» **DATA PROVIDED**
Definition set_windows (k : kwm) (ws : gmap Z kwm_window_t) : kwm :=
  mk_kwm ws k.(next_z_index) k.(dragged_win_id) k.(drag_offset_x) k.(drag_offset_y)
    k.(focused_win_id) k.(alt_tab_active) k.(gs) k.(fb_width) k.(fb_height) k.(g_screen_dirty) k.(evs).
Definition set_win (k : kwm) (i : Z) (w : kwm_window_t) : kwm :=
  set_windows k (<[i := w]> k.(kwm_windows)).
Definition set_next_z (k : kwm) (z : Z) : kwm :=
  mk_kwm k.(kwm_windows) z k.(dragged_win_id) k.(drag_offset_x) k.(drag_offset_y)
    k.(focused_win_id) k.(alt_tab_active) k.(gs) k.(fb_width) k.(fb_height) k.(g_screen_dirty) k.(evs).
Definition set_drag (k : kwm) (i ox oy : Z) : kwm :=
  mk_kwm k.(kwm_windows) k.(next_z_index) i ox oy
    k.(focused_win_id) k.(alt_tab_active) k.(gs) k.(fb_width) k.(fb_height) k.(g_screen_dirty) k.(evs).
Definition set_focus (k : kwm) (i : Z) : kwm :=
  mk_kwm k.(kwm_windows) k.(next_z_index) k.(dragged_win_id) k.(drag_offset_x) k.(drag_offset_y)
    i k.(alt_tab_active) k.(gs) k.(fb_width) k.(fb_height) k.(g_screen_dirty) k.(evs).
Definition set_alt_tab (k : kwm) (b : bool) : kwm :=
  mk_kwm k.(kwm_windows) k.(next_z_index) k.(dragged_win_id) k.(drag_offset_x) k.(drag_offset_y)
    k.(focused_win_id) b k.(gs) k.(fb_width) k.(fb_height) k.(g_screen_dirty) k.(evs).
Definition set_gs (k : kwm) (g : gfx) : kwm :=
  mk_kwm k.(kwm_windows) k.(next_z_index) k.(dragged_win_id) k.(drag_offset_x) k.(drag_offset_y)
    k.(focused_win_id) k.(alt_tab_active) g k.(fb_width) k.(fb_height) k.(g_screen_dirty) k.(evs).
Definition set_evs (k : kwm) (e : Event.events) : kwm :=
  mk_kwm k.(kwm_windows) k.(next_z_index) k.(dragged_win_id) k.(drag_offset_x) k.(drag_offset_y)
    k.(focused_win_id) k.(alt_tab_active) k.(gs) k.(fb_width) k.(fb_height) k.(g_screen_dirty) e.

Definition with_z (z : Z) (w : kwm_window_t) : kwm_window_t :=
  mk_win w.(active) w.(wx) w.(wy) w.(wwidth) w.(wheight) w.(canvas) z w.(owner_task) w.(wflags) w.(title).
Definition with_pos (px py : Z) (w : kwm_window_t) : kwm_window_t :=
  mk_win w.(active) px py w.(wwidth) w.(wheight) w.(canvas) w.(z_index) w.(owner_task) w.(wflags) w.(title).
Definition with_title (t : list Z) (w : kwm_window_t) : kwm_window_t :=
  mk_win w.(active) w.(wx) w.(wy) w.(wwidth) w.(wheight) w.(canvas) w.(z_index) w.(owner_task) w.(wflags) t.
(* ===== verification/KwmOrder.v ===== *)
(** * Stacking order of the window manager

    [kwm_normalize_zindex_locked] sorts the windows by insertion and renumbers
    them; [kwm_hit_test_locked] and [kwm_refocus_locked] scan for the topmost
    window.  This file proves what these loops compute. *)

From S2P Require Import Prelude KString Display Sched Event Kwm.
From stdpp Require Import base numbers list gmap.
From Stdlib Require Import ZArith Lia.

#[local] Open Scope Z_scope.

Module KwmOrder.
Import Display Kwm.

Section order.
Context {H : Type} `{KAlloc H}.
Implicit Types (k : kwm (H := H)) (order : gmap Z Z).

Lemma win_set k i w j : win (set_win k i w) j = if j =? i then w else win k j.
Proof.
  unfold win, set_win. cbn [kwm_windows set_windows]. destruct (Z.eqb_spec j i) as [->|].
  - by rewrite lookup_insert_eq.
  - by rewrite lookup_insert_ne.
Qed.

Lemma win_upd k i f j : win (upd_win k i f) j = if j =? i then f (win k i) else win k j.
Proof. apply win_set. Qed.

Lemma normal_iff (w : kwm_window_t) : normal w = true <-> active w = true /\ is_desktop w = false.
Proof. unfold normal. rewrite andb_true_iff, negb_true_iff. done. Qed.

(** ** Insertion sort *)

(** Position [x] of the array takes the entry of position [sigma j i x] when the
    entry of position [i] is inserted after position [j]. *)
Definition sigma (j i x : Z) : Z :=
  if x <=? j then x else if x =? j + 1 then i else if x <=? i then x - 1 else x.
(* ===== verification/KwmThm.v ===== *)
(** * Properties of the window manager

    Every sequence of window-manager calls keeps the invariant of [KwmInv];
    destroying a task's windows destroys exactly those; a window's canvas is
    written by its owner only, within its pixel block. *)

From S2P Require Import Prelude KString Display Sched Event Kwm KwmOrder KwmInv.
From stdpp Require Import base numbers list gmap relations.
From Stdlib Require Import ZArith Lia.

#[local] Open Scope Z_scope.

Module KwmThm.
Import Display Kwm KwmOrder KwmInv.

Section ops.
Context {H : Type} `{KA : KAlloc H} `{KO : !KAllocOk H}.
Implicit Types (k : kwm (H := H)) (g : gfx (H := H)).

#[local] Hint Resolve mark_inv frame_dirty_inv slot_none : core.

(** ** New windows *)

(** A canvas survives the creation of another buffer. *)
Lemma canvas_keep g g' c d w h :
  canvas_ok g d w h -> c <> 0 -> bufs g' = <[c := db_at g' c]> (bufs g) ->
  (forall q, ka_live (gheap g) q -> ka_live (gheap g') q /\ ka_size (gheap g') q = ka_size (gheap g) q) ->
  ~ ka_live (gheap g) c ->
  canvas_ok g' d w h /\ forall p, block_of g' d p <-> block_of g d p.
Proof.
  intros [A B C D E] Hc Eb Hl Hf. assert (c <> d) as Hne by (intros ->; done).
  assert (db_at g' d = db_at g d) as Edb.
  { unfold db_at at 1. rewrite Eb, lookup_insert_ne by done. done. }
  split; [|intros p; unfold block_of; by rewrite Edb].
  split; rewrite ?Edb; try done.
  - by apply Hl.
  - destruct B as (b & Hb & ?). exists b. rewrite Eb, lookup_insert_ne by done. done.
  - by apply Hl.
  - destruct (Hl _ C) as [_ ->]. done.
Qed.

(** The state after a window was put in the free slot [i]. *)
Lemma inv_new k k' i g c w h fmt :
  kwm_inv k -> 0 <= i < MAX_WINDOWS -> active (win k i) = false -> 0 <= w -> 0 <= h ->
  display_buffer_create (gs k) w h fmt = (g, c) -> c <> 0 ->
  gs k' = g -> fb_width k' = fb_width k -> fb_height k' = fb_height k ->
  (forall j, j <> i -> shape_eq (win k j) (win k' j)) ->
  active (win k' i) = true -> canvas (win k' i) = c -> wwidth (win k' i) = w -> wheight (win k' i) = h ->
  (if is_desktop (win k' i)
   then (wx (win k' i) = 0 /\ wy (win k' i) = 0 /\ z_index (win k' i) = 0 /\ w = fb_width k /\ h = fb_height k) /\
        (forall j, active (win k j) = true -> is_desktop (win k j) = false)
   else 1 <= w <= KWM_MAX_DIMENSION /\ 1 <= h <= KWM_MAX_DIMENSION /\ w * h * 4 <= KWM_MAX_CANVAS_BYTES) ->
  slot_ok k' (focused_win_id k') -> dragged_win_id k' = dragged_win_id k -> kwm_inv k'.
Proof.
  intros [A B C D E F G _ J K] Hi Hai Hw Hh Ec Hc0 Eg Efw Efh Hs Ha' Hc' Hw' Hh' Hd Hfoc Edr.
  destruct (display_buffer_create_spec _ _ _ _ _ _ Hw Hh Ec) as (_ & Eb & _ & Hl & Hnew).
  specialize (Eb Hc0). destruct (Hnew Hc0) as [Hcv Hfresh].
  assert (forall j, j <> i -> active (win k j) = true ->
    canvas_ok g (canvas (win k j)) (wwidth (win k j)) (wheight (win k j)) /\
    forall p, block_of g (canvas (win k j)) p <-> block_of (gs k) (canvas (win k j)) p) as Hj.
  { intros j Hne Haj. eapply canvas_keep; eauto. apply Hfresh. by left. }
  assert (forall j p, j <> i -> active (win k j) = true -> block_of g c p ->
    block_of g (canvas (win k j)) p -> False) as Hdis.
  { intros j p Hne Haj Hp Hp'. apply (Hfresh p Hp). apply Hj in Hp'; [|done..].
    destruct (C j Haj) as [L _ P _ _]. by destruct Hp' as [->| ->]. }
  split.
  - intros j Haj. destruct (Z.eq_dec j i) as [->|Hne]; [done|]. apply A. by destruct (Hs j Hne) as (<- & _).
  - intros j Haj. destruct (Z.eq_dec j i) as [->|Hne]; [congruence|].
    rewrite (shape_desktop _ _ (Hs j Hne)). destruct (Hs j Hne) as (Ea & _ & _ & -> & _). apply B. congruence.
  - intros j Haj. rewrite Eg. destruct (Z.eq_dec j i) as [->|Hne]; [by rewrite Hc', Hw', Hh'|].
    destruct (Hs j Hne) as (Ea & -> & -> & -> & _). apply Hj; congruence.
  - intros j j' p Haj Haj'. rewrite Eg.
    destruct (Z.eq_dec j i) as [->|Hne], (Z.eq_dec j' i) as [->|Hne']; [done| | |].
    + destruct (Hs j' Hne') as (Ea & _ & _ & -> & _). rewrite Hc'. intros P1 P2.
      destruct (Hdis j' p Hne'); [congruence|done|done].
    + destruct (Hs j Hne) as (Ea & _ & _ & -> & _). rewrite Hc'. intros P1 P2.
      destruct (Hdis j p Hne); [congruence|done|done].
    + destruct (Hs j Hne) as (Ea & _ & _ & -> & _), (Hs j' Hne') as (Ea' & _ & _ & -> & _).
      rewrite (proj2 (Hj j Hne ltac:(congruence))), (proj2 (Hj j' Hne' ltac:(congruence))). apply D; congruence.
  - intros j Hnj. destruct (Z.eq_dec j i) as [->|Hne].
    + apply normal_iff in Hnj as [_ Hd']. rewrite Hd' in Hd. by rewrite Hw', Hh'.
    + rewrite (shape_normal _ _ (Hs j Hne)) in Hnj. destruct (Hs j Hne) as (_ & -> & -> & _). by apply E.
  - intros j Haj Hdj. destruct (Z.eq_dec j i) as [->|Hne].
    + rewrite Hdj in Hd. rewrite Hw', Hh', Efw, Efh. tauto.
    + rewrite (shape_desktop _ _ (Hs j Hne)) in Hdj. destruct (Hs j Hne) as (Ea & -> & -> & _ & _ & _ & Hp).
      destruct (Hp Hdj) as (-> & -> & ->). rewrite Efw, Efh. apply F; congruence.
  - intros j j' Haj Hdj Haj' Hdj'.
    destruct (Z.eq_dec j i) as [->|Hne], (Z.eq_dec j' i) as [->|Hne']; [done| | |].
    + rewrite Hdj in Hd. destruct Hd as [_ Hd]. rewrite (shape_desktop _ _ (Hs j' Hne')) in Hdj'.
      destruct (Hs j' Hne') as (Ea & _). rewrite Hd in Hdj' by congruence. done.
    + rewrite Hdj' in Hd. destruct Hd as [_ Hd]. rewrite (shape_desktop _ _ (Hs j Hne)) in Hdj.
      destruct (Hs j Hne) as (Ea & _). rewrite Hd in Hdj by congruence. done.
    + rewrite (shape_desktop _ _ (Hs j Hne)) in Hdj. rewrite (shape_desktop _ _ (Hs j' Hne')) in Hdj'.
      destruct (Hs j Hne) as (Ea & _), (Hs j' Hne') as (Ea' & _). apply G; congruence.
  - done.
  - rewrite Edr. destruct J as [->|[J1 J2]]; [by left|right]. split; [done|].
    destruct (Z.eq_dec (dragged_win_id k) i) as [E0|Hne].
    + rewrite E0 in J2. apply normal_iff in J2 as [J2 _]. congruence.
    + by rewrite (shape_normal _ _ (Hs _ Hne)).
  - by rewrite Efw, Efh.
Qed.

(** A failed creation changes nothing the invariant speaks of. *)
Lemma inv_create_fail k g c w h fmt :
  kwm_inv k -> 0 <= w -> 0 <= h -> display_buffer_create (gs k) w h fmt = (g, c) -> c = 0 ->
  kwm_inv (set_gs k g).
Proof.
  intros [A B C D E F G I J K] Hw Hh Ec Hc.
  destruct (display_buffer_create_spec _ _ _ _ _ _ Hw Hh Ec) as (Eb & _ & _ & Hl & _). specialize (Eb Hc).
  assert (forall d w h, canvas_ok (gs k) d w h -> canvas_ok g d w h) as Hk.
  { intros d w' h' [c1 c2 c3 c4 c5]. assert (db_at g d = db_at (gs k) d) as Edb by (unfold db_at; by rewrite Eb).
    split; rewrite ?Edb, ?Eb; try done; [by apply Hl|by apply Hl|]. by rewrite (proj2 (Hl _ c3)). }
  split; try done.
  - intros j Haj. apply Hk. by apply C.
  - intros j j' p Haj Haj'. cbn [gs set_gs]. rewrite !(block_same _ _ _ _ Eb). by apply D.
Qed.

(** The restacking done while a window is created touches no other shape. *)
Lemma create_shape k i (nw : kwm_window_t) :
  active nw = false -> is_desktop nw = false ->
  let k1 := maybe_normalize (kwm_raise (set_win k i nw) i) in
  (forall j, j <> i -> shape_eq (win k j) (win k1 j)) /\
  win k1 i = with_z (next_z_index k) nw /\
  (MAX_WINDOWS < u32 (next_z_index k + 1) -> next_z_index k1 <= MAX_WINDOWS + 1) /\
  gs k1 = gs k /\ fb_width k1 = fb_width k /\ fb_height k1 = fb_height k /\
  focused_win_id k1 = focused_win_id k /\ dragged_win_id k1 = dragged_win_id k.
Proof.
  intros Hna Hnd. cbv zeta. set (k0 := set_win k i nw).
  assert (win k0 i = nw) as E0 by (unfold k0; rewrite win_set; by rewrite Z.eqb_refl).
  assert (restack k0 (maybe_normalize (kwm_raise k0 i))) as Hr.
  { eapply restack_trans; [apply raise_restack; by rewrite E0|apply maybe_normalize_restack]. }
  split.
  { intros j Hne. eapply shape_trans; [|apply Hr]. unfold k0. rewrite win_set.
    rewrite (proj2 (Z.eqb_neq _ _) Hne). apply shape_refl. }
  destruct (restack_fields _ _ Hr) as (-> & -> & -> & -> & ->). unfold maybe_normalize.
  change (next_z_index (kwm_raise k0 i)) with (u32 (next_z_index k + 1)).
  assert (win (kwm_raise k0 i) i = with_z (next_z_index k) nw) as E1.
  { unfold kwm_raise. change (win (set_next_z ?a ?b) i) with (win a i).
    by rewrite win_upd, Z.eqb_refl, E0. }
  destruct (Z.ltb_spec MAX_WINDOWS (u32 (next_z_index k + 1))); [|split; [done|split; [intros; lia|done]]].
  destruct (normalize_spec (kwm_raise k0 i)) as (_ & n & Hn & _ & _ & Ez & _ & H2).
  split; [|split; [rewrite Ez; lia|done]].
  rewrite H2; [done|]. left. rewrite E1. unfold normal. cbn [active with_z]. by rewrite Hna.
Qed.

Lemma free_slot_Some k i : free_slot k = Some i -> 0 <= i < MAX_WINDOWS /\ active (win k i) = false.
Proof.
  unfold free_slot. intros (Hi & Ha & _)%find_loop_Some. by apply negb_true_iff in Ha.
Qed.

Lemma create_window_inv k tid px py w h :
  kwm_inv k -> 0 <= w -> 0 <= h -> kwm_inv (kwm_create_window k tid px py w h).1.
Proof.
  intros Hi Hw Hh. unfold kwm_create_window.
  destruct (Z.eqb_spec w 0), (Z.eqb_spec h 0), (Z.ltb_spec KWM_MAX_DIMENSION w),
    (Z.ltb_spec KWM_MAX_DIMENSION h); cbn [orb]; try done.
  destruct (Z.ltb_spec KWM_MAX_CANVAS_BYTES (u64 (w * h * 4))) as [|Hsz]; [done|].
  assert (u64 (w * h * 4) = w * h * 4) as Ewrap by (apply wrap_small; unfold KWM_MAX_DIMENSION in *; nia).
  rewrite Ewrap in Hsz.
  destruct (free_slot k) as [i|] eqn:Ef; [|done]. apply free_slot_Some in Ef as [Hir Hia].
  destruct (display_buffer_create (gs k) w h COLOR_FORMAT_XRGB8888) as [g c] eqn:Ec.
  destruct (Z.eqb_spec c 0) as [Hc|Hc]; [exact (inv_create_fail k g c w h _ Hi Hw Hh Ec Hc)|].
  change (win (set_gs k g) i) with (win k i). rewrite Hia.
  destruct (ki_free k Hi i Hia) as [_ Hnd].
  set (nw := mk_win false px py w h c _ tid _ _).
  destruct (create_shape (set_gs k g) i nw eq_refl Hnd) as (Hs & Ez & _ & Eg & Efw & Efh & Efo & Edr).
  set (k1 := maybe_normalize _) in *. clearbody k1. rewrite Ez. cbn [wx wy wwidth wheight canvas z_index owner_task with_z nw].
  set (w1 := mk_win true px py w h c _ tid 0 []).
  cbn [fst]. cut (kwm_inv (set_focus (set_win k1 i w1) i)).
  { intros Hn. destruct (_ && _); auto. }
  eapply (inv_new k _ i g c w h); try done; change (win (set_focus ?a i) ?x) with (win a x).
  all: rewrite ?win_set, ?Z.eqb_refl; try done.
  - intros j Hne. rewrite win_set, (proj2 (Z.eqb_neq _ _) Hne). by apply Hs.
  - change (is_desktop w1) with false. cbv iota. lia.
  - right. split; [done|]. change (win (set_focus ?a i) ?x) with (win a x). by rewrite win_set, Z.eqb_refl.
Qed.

» **ACTIVITY**
Taking the listing above as the source, transcribe only the lines starting at the line with "destruct (Z.ltb_spec KWM_MAX_CANVAS_BYTES" and going through the line with "change (win (set_gs", unaltered and with both ends included.

» **RESULT OF THIS TASK**
  destruct (Z.ltb_spec KWM_MAX_CANVAS_BYTES (u64 (w * h * 4))) as [|Hsz]; [done|].
  assert (u64 (w * h * 4) = w * h * 4) as Ewrap by (apply wrap_small; unfold KWM_MAX_DIMENSION in *; nia).
  rewrite Ewrap in Hsz.
  destruct (free_slot k) as [i|] eqn:Ef; [|done]. apply free_slot_Some in Ef as [Hir Hia].
  destruct (display_buffer_create (gs k) w h COLOR_FORMAT_XRGB8888) as [g c] eqn:Ec.
  destruct (Z.eqb_spec c 0) as [Hc|Hc]; [exact (inv_create_fail k g c w h _ Hi Hw Hh Ec Hc)|].
  change (win (set_gs k g) i) with (win k i). rewrite Hia.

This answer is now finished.